Project: Polyglutamine variants of huntington protein as a model cargo for Selective Autophagy

Unlike the non-specific uptake of cytoplasm associated with starvation-mediated autophagy, selective autophagy is a mechanism to identify and selectively clear the accumulation of cytosolic toxins by targeting them to the nascent autophagic membrane. Diseases associated with neurodegeneration, aging, infection and cardiac dysfunction often include selective autophagy of specific cargoes as either a causative or ameliorative event. These cargoes can include whole organisms such as S. Aureus (associated withpneumonia and endocarditis), organelles such as mitochondria (in Zellweger syndrome) and proteinaceous aggregates (as in Huntington's disease).

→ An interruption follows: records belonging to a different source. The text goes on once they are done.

(* ===== verification/Json.v ===== *)
(** * JSON text: the printer and the scanner of Python's [json] module

    [json] is the value domain of [json.loads]; [dumps] is [json.dumps] with
    [ensure_ascii=False, sort_keys=True] in the three separator styles the
    program uses, and [loads] is [json.loads] on the text of a UTF-8 document.
    A float is carried as its literal.  The main result is that [loads] reads
    back what [dumps] wrote, so the canonical bytes of a payload determine it. *)
From Stdlib Require Import DecimalString DecimalFacts DecimalZ.
From S2P Require Import Prelude.

(** ** Texts of integers *)
Definition read_int (s : string) : option Z := Z.of_int <$> NilZero.int_of_string s.

(** A non-empty run of digits with no superfluous leading zero. *)
Definition digits_wf (s : string) : bool :=
  match s with
  | EmptyString => false
  | String c EmptyString => is_digit c
  | String c s' => is_digit c && negb (Ascii.eqb c "0") && string_all is_digit s'
  end.

Lemma digits_wf_all s : digits_wf s = true → string_all is_digit s = true.
Proof.
  destruct s as [|c [|d s]]; simpl; [done|by rewrite andb_true_r|].
  intros. by split_bools; rewrite ?andb_true_iff.
Qed.

Lemma string_of_uint_digits d : string_all is_digit (NilEmpty.string_of_uint d) = true.
Proof. induction d; simpl; done. Qed.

How these selective cargoes are recognized, how they are targeted to the autophagic membrane and whether they play a functional role in the growth of the autophagosome are all unknown. To address these questions, we study the capture and turnover of polyglutamine associated protein aggregates, like those found in Huntington's disease. The advantages of this sort of model system are that the target is biochemically simple (a short, well-defined poly peptide) and therefore potentially tractable in both cell culture and in vitro reconstitution experiments. By capturing autophagosomes loaded with poly-gultamine tagged protein, we have been able to contribute to work from collaborators at Harvard (Dmitri Krainc (1)) and at Columbia (Ai Yamamoto (2)), that have begun to describe both how the cargo must be modified prior to autophagic uptake and what proteins may be involved in selective autophagy. In turn, we apply these model system to our characterization of our novel autophagy-associated proteins in order to delineate the pathways of starvation and selective macroautophagy.